● **Your task**
Lines of the listing that contain "holds" need to be copied.

== Segment start ==

(** The store: the editable regions' markup by key, the two
    collections, and for every key the exception, if any, that reading
    or writing it throws (access denied, quota exceeded). *)
Record t : Type := mk {
  markup : list (string * string);
  draggables_text : option (Stored (list TextBlock.t));
  draggables_img : option (Stored (list ImageBlock.t));
  read_fault : string -> option Async.Err;
  write_fault : string -> option Async.Err
}.

Definition key_text : string := "tajmir_doc_draggables_text".
Definition key_img : string := "tajmir_doc_draggables_img".

Fixpoint lookup (key : string) (l : list (string * string)) : option string :=
  match l with
  | [] => None
  | (k, v) :: rest => if String.eqb k key then Some v else lookup key rest
  end.

Definition guarded {A : Type} (fault : option Async.Err) (a : A) : Exc A :=
  match fault with
  | Some e => Threw e
  | None => Return a
  end.

(** [localStorage.getItem(key)] *)
Definition getItem (ls : t) (key : string) : Exc (option string) :=
  guarded (read_fault ls key) (lookup key (markup ls)).

Definition getItem_text (ls : t) : Exc (option (Stored (list TextBlock.t))) :=
  guarded (read_fault ls key_text) (draggables_text ls).

Definition getItem_img (ls : t) : Exc (option (Stored (list ImageBlock.t))) :=
  guarded (read_fault ls key_img) (draggables_img ls).

(** [localStorage.setItem(key, value)] *)
Definition setItem (ls : t) (key value : string) : Exc t :=
  guarded (write_fault ls key)
    {| markup := (key, value) :: markup ls;
       draggables_text := draggables_text ls;
       draggables_img := draggables_img ls;
       read_fault := read_fault ls;
       write_fault := write_fault ls |}.

Definition setItem_text (ls : t) (value : Stored (list TextBlock.t)) : Exc t :=
  guarded (write_fault ls key_text)
    {| markup := markup ls;
       draggables_text := Some value;
       draggables_img := draggables_img ls;
       read_fault := read_fault ls;
       write_fault := write_fault ls |}.

Definition setItem_img (ls : t) (value : Stored (list ImageBlock.t)) : Exc t :=
  guarded (write_fault ls key_img)
    {| markup := markup ls;
       draggables_text := draggables_text ls;
       draggables_img := Some value;
       read_fault := read_fault ls;
       write_fault := write_fault ls |}.

End LocalStorage.

Module Persistence.
Import LocalStorage.

(** What the effects of [TajmirTemplate] act on: the two collections,
    the markup of the editable regions by storage key, and the
    console.  The setters take whatever value they are given: a state
    cell holds the list in [blocks] unless its flag is down, in which
    case it holds a value that is not an array. *)
Record Component : Type := mkComponent {
  blocks : TajmirTemplate.State;
  text_is_array : bool;
  image_is_array : bool;
  innerHTML : list (string * string);
  console : list (string * Async.Err)
}.

Definition mounted : Component :=
  {| blocks := TajmirTemplate.initialState;
     text_is_array := true; image_is_array := true;
     innerHTML := []; console := [] |}.

(** Statements that update the component and may throw. *)
Definition M (A : Type) : Type := Component -> Component * Exc A.

Definition ret {A : Type} (a : A) : M A := fun c => (c, Return a).

Definition bind {A B : Type} (m : M A) (k : A -> M B) : M B :=
  fun c =>
    match m c with
    | (c1, Return a) => k a c1
    | (c1, Threw e) => (c1, Threw e)
    end.

Definition lift {A : Type} (r : Exc A) : M A := fun c => (c, r).

Definition modify (f : Component -> Component) : M unit :=
  fun c => (f c, Return tt).

Definition try_catch (m : M unit) (h : Async.Err -> M unit) : M unit :=
  fun c =>
    match m c with
    | (c1, Return a) => (c1, Return a)
    | (c1, Threw e) => h e c1
    end.

Declare Scope stmt_scope.
Delimit Scope stmt_scope with stmt.
Notation "x <- m ;; k" := (bind m (fun x => k))
  (at level 61, m at next level, right associativity) : stmt_scope.
Notation "m ;; k" := (bind m (fun _ => k))
  (at level 61, right associativity) : stmt_scope.
Local Open Scope stmt_scope.

Definition set_innerHTML (key saved : string) (c : Component) : Component :=
  {| blocks := blocks c;
     text_is_array := text_is_array c; image_is_array := image_is_array c;
     innerHTML := (key, saved) :: innerHTML c;
     console := console c |}.

Definition setTextBlocks (v : Parsed (list TextBlock.t)) (c : Component) : Component :=
  match v with
  | Array l =>
      {| blocks := TajmirTemplate.setTextBlocks (fun _ => l) (blocks c);
         text_is_array := true; image_is_array := image_is_array c;
         innerHTML := innerHTML c; console := console c |}
  | NotArray =>
      {| blocks := TajmirTemplate.setTextBlocks (fun _ => []) (blocks c);
         text_is_array := false; image_is_array := image_is_array c;
         innerHTML := innerHTML c; console := console c |}
  end.

Definition setImageBlocks (v : Parsed (list ImageBlock.t)) (c : Component) : Component :=
  match v with
  | Array l =>
      {| blocks := TajmirTemplate.setImageBlocks (fun _ => l) (blocks c);
         text_is_array := text_is_array c; image_is_array := true;
         innerHTML := innerHTML c; console := console c |}
  | NotArray =>
      {| blocks := TajmirTemplate.setImageBlocks (fun _ => []) (blocks c);
         text_is_array := text_is_array c; image_is_array := false;
         innerHTML := innerHTML c; console := console c |}
  end.

Definition console_error (msg : string) (e : Async.Err) (c : Component) : Component :=
  {| blocks := blocks c;
     text_is_array := text_is_array c; image_is_array := image_is_array c;
     innerHTML := innerHTML c;
     console := console c ++ [(msg, e)] |}.

(** Rendering: [imageBlocks.map(...)] and [textBlocks.map(...)] throw
    a TypeError on a value that is not an array. *)
Definition render (c : Component) : Exc unit :=
  if image_is_array c && text_is_array c
  then Return tt
  else Threw (Async.Error "TypeError").

(** [loadContent(key, ref)], the ref being attached. *)
Definition loadContent (ls : LocalStorage.t) (key : string) : M unit :=
  saved <- lift (getItem ls key) ;;
  match saved with
  | Some html =>
      if negb (String.eqb html EmptyString)
      then modify (set_innerHTML key html)
      else ret tt
  | None => ret tt
  end.

(** The [try { ... } catch (e) { console.error(...) }] of the load
    effect. *)
Definition loadDraggables (ls : LocalStorage.t) : M unit :=
  try_catch
    (savedTextBlocks <- lift (getItem_text ls) ;;
     match savedTextBlocks with
     | Some text =>
         if truthy text
         then (v <- lift (JSON_parse text) ;; modify (setTextBlocks v))
         else ret tt
     | None => ret tt
     end ;;
     savedImageBlocks <- lift (getItem_img ls) ;;
     match savedImageBlocks with
     | Some text =>
         if truthy text
         then (v <- lift (JSON_parse text) ;; modify (setImageBlocks v))
         else ret tt
     | None => ret tt
     end)
    (fun e => modify (console_error "Error loading blocks" e)).

(** The load effect, run once on mount. *)
Definition loadEffect (ls : LocalStorage.t) : M unit :=
  loadContent ls "tajmir_doc_main_body" ;;
  loadContent ls "tajmir_doc_header_h1" ;;
  loadContent ls "tajmir_doc_header_h2" ;;
  loadContent ls "tajmir_doc_header_sub" ;;
  loadContent ls "tajmir_doc_footer_title" ;;
  loadContent ls "tajmir_doc_footer_addr1" ;;
  loadContent ls "tajmir_doc_footer_addr2" ;;
  loadContent ls "tajmir_doc_footer_phone" ;;
  loadDraggables ls.

(** The two save effects, run after their collection changed, and
    [handleInput]. *)
Definition saveTextEffect (ls : LocalStorage.t) (s : TajmirTemplate.State)
  : Exc LocalStorage.t :=
  setItem_text ls (JSON_stringify (TajmirTemplate.textBlocks s)).

Definition saveImageEffect (ls : LocalStorage.t) (s : TajmirTemplate.State)
  : Exc LocalStorage.t :=
  setItem_img ls (JSON_stringify (TajmirTemplate.imageBlocks s)).

Definition handleInput (ls : LocalStorage.t) (key html : string)
  : Exc LocalStorage.t :=
  setItem ls key html.

(** What loading one collection record comes to: the state cell is
    left as it was (no record, or the empty string), it takes the
    parsed value, or the load fails with an exception (the read
    throws, or [JSON.parse] does). *)
Inductive Loaded (A : Type) : Type :=
| Kept
| Took (v : Parsed A)
| Failed (e : Async.Err).

Arguments Kept {A}.
Arguments Took {A} _.
Arguments Failed {A} _.

Definition load_outcome {A : Type} (fault : option Async.Err)
  (record : option (Stored A)) : Loaded A :=
  match fault with
  | Some e => Failed e
  | None =>
      match record with
      | None => Kept
      | Some EmptyText => Kept
      | Some (Serialized v) => Took (Array v)
      | Some OtherValue => Took NotArray
      | Some Malformed => Failed (Async.Error "SyntaxError")
      end
  end.

Definition take_text (o : Loaded (list TextBlock.t)) (c : Component) : Component :=
  match o with
  | Took v => setTextBlocks v c
  | _ => c
  end.

Definition take_image (o : Loaded (list ImageBlock.t)) (c : Component) : Component :=
  match o with
  | Took v => setImageBlocks v c
  | _ => c
  end.

(** The component after the guarded block, told by the outcomes of the
    two loads: the text collection first; the image collection only
    if the text load did not fail; the first failure logged. *)
Definition after_loads (text : Loaded (list TextBlock.t))
  (img : Loaded (list ImageBlock.t)) (c : Component) : Component :=
  match text with
  | Failed e => console_error "Error loading blocks" e c
  | _ =>
      match img with
      | Failed e => console_error "Error loading blocks" e (take_text text c)
      | _ => take_image img (take_text text c)
      end
  end.

(** The exception the guarded block catches, if any. *)
Definition caught (text : Loaded (list TextBlock.t))
  (img : Loaded (list ImageBlock.t)) : list (string * Async.Err) :=
  match text, img with
  | Failed e, _ => [("Error loading blocks"%string, e)]
  | _, Failed e => [("Error loading blocks"%string, e)]
  | _, _ => []
  end.

(** Whether a value that is not an array reaches a state cell. *)
Definition takes_other_value (text : Loaded (list TextBlock.t))
  (img : Loaded (list ImageBlock.t)) : bool :=
  match text, img with
  | Failed _, _ => false
  | Took NotArray, _ => true
  | _, Took NotArray => true
  | _, _ => false
  end.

== Segment end ==

● **Response box**
    cell holds the list in [blocks] unless its flag is down, in which
    case it holds a value that is not an array. *)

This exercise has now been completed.